Anatomie d'une chute

Faits divers - Domestique - Prétoire MAJ mardi 05 mars 2024

Note accordée au livre: 5 sur 5

Grand format
Inédit

Tout public

Prix: 0 €

Justine Triet
Paris : Les Films Pelléas, mai 2023
couleur ;

Au cœur du doute

Romancière à succès d'origine allemande, Sandra vit depuis peu avec son mari Samuel et leur fils malvoyant à la montagne, dans une maison éloignée de tout et en perpétuels travaux. Mais un jour, le jeune Daniel découvre son père mort, au pied de leur maison. Accident ? Suicide ? Ou bien meurtre ? Suspectée malgré le doute, Sandra est inculpée. Un an plus tard, un procès d'assises expose aux yeux de tous l'intimité d'un couple en crise.
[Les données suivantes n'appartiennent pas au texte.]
Lemma rep_carve h pre b t r p sz :
  rep (nodes h) (head h) (pre ++ (b, t) :: r) -> wf (pre ++ (b, t) :: r) ->
  b <= p -> p - b + sz <= t -> 0 < sz -> 0 < b ->
  let h' := carve h (link_of pre) b p sz in
  rep (nodes h') (head h') (pre ++ pieces b t p sz ++ r) /\ free h' = free h - sz.
Proof.
  intros Hr Hw Hbp Hfit Hsz Hb0. destruct (gapped_addrs _ _ _ _ Hw) as (Hpre & Hpost & Hnd).
  pose proof (rep_link _ _ _ Hr) as Hl. simpl in Hl. destruct Hl as (Hlink & Hsize & Hnext).
  unfold carve. rewrite Hsize. unfold pieces.
  set (tl := t - (p - b) - sz). set (nx := next (nodes h b)) in *.
  set (h1 := if 0 <? tl then write_node h (p + sz) (MkBlock tl nx) else h).
  set (after := if 0 <? tl then non_null (p + sz) else nx).
  assert (Ht : rep (nodes h1) after ((if 0 <? tl then [(p + sz, tl)] else []) ++ r)).
  { unfold h1, after. destruct (Z.ltb_spec 0 tl); [|done]. unfold non_null.
    destruct (Z.eqb_spec (p + sz) 0); [lia|]. simpl. rewrite decide_True by done.
    split_and!; [done|done|]. simpl. apply (free_rep_frame (nodes h)); [|done].
    intros c Hc. apply Hpost in Hc. rewrite decide_False; [done|lia]. }
  assert (Hsame : forall c, c <= b -> nodes h1 c = nodes h c).
  { intros c Hc. unfold h1. destruct (Z.ltb_spec 0 tl); [|done]. simpl. rewrite decide_False; [done|lia]. }
  assert (Hh1 : head h1 = head h /\ free h1 = free h) by (unfold h1; by destruct (0 <? tl)). destruct Hh1 as [Hhd Hfr].
  assert (Hpair : (if 0 <? tl then (non_null (p + sz), write_node h (p + sz) (MkBlock tl nx)) else (nx, h)) = (after, h1)).
  { unfold after, h1. by destruct (0 <? tl). }
  cbn zeta. rewrite Hpair.
  destruct (Z.ltb_spec 0 (p - b)) as [Hf|Hf].
  - cbn [set_free free nodes head write_node]. split; [|by rewrite Hfr]. rewrite Hhd.
    rewrite <- app_assoc. eapply rep_replace; [exact Hr| |].
    + intros c Hc. apply Hpre in Hc. rewrite decide_False by lia. apply Hsame. lia.
    + intros ol. simpl. intros (-> & _ & _). rewrite decide_True by done. split_and!; [done|done|]. simpl.
      apply (free_rep_frame (nodes h1)); [|exact Ht]. intros c Hc. rewrite decide_False; [done|].
      unfold addrs in Hc. rewrite fmap_app in Hc. apply elem_of_app in Hc as [Hc|Hc].
      * destruct (0 <? tl); simpl in Hc; [apply list_elem_of_singleton in Hc; lia|by apply elem_of_nil in Hc].
      * apply Hpost in Hc. lia.
  - assert (p = b) as -> by lia. rewrite app_nil_l. split; [|destruct (link_of pre); simpl; lia].
    eapply (rep_relink h _ pre ((b, t) :: r) _ after); [done|done| | |].
    + intros c Hc. pose proof (Hpre c Hc). destruct (link_of pre) as [|b0] eqn:E; cbn [set_free write_link write_node nodes].
      * rewrite decide_False by done. apply Hsame. lia.
      * destruct (decide (c = b0)) as [->|Hne]; [rewrite decide_True by done; by rewrite Hsame by lia|].
        rewrite decide_False by congruence. apply Hsame. lia.
    + destruct pre as [|x pre]; [done|]. destruct (link_of_next (x :: pre)) as (b1 & Hb1 & _); [done|].
      rewrite Hb1. exact Hhd.
    + destruct (link_of pre) as [|b0] eqn:E; cbn [set_free write_link write_node nodes]; [done|].
      apply (free_rep_frame (nodes h1)); [|exact Ht]. intros c Hc. rewrite decide_False; [done|].
      assert (Hb0' : b0 < b).
      { apply Hpre. destruct (link_of_next pre) as (b1 & Hb1 & Hin); [by intros ->|]. congruence. }
      unfold addrs in Hc. rewrite fmap_app in Hc. apply elem_of_app in Hc as [Hc|Hc].
      * destruct (0 <? tl); simpl in Hc; [apply list_elem_of_singleton in Hc; lia|by apply elem_of_nil in Hc].
      * apply Hpost in Hc. lia.
Qed.

Lemma alloc_loop_rep fuel h pre l sz align :
  rep (nodes h) (head h) (pre ++ l) -> wf (pre ++ l) -> 0 < sz -> 0 < align -> (length l <= fuel)%nat ->
  exists r, alloc_loop fuel h (link_of pre) sz align = Some r /\
    match take_first sz align l with
    | None => r = (None, h)
    | Some (p, l') => exists h', r = (Some p, h') /\ rep (nodes h') (head h') (pre ++ l') /\ free h' = free h - sz
    end.
Proof.
  revert fuel pre. induction l as [|[b t] r IH]; intros fuel pre Hr Hw Hsz Hal Hf;
    pose proof (rep_link _ _ _ Hr) as Hl; simpl in Hl.
  { exists (None, h). split; [|done]. destruct fuel; simpl; by rewrite Hl. }
  destruct Hl as (Hlink & Hsize & Hnext). simpl in Hf. destruct fuel as [|fuel]; [lia|].
  cbn [alloc_loop]. rewrite Hlink, Hsize. cbn [take_first].
  pose proof (next_multiple_spec b align Hal) as [Hnm _].
  assert (Hb0 : 0 < b).
  { apply wf_app in Hw as (_ & Hwl & _). apply wf_cons in Hwl as ((H & _) & _ & _). exact H. }
  destruct (Z.leb_spec (next_multiple_of b align - b + sz) t) as [Hfit|Hfit].
  - eexists. split; [done|].
    destruct (rep_carve h pre b t r (next_multiple_of b align) sz Hr Hw ltac:(lia) Hfit Hsz Hb0) as [Hrep Hfree].
    eexists. split; [|by split]. unfold non_null. by destruct (Z.eqb_spec (next_multiple_of b align) 0); [lia|].
  - rewrite <- (link_of_snoc pre b t). replace (pre ++ (b, t) :: r) with ((pre ++ [(b, t)]) ++ r) in * by (by rewrite <- app_assoc).
    destruct (IH fuel (pre ++ [(b, t)]) Hr Hw Hsz Hal ltac:(lia)) as (res & Hres & Hm). exists res. split; [done|].
    destruct (take_first sz align r) as [[q r']|]; [|done].
    destruct Hm as (h' & -> & Hrep & Hfree). exists h'. rewrite <- app_assoc in Hrep. done.
Qed.

Lemma find_loop_rep fuel h pre l a :
  rep (nodes h) (head h) (pre ++ l) -> Forall (fun r => r.1 <= a) pre -> (length l <= fuel)%nat ->
  exists pre' l', find_loop fuel h (link_of pre) a = Some (link_of pre') /\ pre ++ l = pre' ++ l' /\
    Forall (fun r => r.1 <= a) pre' /\ (forall r l0, l' = r :: l0 -> a < r.1).
Proof.
  revert fuel pre. induction l as [|[b t] r IH]; intros fuel pre Hr Hp Hf;
    pose proof (rep_link _ _ _ Hr) as Hl; simpl in Hl.
  { exists pre, []. split_and!; [|done|done|done]. destruct fuel; simpl; by rewrite Hl. }
  destruct Hl as (Hlink & Hsize & Hnext). simpl in Hf. destruct fuel as [|fuel]; [lia|].
  cbn [find_loop]. rewrite Hlink. destruct (Z.ltb_spec a b) as [Hlt|Hge].
  - exists pre, ((b, t) :: r). split_and!; [done|done|done|]. by intros ? ? [= <- <-].
  - rewrite <- (link_of_snoc pre b t). replace (pre ++ (b, t) :: r) with ((pre ++ [(b, t)]) ++ r) in * by (by rewrite <- app_assoc).
    apply IH; [done| |lia]. apply Forall_app. split; [done|]. by apply Forall_singleton.
Qed.

Lemma ins_app a s l0 l :
  Forall (fun r => r.1 <= a /\ r.1 + r.2 <> a) l0 -> ins a s (l0 ++ l) = l0 ++ ins a s l.
Proof.
  induction 1 as [|[b t] l0 [Hb Ht] _ IH]; simpl; [done|]. simpl in *.
  destruct (Z.ltb_spec a b); [lia|]. destruct (Z.eqb_spec (b + t) a); [lia|]. by rewrite IH.
Qed.

Lemma ins_above a s l :
  (forall r l0, l = r :: l0 -> a < r.1) -> ins a s l = (a, (absorb a s l).1) :: (absorb a s l).2.
Proof.
  destruct l as [|[b t] r]; intros H; [done|]. specialize (H _ _ eq_refl). simpl in H.
  cbn [ins]. destruct (Z.ltb_spec a b); [|lia]. by destruct (absorb _ _ _).
Qed.

(** What [insert_free] reads of the following block. *)
Definition absorbed (h : Heap) (nxt : option Z) (a s : Z) : Z * option Z :=
  match nxt with
  | Some n => if n =? a + s then (s + size (nodes h n), next (nodes h n)) else (s, nxt)
  | None => (s, nxt)
  end.

Lemma absorb_rep h o l a s :
  rep (nodes h) o l -> (absorbed h o a s).1 = (absorb a s l).1 /\ rep (nodes h) (absorbed h o a s).2 (absorb a s l).2.
Proof.
  destruct l as [|[c u] r]; simpl.
  - intros ->. done.
  - intros (-> & Hs & Hr). simpl. destruct (c =? a + s); simpl; [by rewrite Hs|done].
Qed.

Lemma absorb_subset a s l x : x ∈ (absorb a s l).2 -> x ∈ l.
Proof. destruct l as [|[c u] r]; [done|]. simpl. destruct (c =? a + s); [by right|done]. Qed.

(** A new node for the range, named by the link that follows [pre]. *)
Lemma link_here_rep h pre l a ns nx nn :
  rep (nodes h) (head h) (pre ++ l) -> NoDup (addrs pre) -> rep (nodes h) nx nn ->
  (forall c, c ∈ addrs pre -> c < a) -> (forall c, c ∈ addrs nn -> a < c) ->
  let here := write_link (write_node h a (MkBlock ns nx)) (link_of pre) (Some a) in
  rep (nodes here) (head here) (pre ++ (a, ns) :: nn) /\ free here = free h.
Proof.
  intros Hr Hnd Hnn Hpre Habove here. split; [|unfold here; by destruct (link_of pre)].
  eapply (rep_relink h here pre l _ (Some a)); [done|done| | |].
  - intros c Hc. apply Hpre in Hc. unfold here. destruct (link_of pre) as [|b0]; cbn [write_link write_node nodes size].
    + rewrite decide_False by lia. by rewrite decide_False.
    + destruct (decide (c = b0)) as [->|Hne].
      * rewrite (decide_True (P := NextOf b0 = NextOf b0)) by done. by rewrite decide_False by lia.
      * rewrite (decide_False (P := NextOf b0 = NextOf c)) by congruence. by rewrite decide_False by lia.
  - unfold here. destruct pre as [|x pre]; [done|]. destruct (link_of_next (x :: pre)) as (b1 & Hb1 & _); [done|]. by rewrite Hb1.
  - simpl. split; [done|]. unfold here. destruct (link_of pre) as [|b0] eqn:El; cbn [write_link write_node nodes].
    + rewrite decide_True by done. split; [done|]. simpl. apply (free_rep_frame (nodes h)); [|done].
      intros c Hc. apply Habove in Hc. rewrite decide_False; [done|lia].
    + assert (b0 < a). { apply Hpre. destruct (link_of_next pre) as (b1 & Hb1 & Hin); [by intros ->|]. congruence. }
      rewrite (decide_False (P := a = b0)), decide_True by (done || lia). split; [done|]. simpl.
      apply (free_rep_frame (nodes h)); [|done]. intros c Hc. apply Habove in Hc. rewrite !decide_False; [done|lia|lia].
Qed.

(** Blocks on either side of a freed range. *)
Lemma addrs_below pre a s :
  wf pre -> 0 < s -> apart a s pre -> Forall (fun r => r.1 <= a) pre -> forall c, c ∈ addrs pre -> c < a.
Proof.
  intros Hw Hs Hap Hle c Hc. apply list_elem_of_fmap in Hc as ([c' u] & -> & Hc). simpl.
  pose proof (proj1 (Forall_forall _ _) Hle _ Hc). pose proof (proj1 (Forall_forall _ _) Hap _ Hc).
  destruct (proj1 (Forall_forall _ _) (proj1 Hw) _ Hc) as (_ & _ & ? & _). simpl in *. lia.
Qed.

Lemma addrs_above l a s :
  wf l -> (forall r l0, l = r :: l0 -> a < r.1) -> forall c, c ∈ addrs (absorb a s l).2 -> a < c.
Proof.
  intros Hw Hab c Hc. apply list_elem_of_fmap in Hc as (x & -> & Hx). apply absorb_subset in Hx.
  destruct l as [|[b t] r]; [by apply elem_of_nil in Hx|]. specialize (Hab _ _ eq_refl). simpl in Hab.
  apply elem_of_cons in Hx as [->|Hx]; [done|]. apply wf_cons in Hw as (Hg & _ & Hgt).
  pose proof (proj1 (Forall_forall _ _) Hgt _ Hx). destruct Hg as (_ & _ & ? & _). simpl in *. lia.
Qed.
Mais cela suffit-il à rendre Sandra coupable ?

Palme d'or méritée du dernier Festival de Cannes et largement récompensé aux Césars et aux Golden Globes, le cinquième long-métrage de Justine Triet nous plonge, dans l'intimité, d'une famille prise dans la tourmente de la vie et de la mort et, à travers eux, au plus près de la machine judiciaire dans ce qu'elle peut avoir de plus déshumanisante dès lors qu'elle cherche à faire advenir la vérité, s'accrochant à des fragments pour tenter de récréer une vision globale. Le scénario de Justine Triet et Arthur Harari, très écrit et d'une grande finesse, sait pourtant se faire discret et évite les attendus effets de manche du film de procès, simplement limités à quelques saillies de l'avocat général, et préfère se pencher sur le hors-champ, le hors-prétoire, sur ces moments blancs pendant lesquels Sandra et Daniel tentent de faire subsister une vie détruite par la mort et le soupçon. Handicapée par l'incommunicabilité, au sein de son couple, mais aussi par la langue même (Sandra est allemande, s'exprime en anglais dans sa famille, et maîtrise assez mal le français), comme son fils l'est par sa cécité, cette mère se débat face à des procédures aussi aveugles que disproportionnées. Justice doit être faite, mais à quel prix ? Avec quels moyens ?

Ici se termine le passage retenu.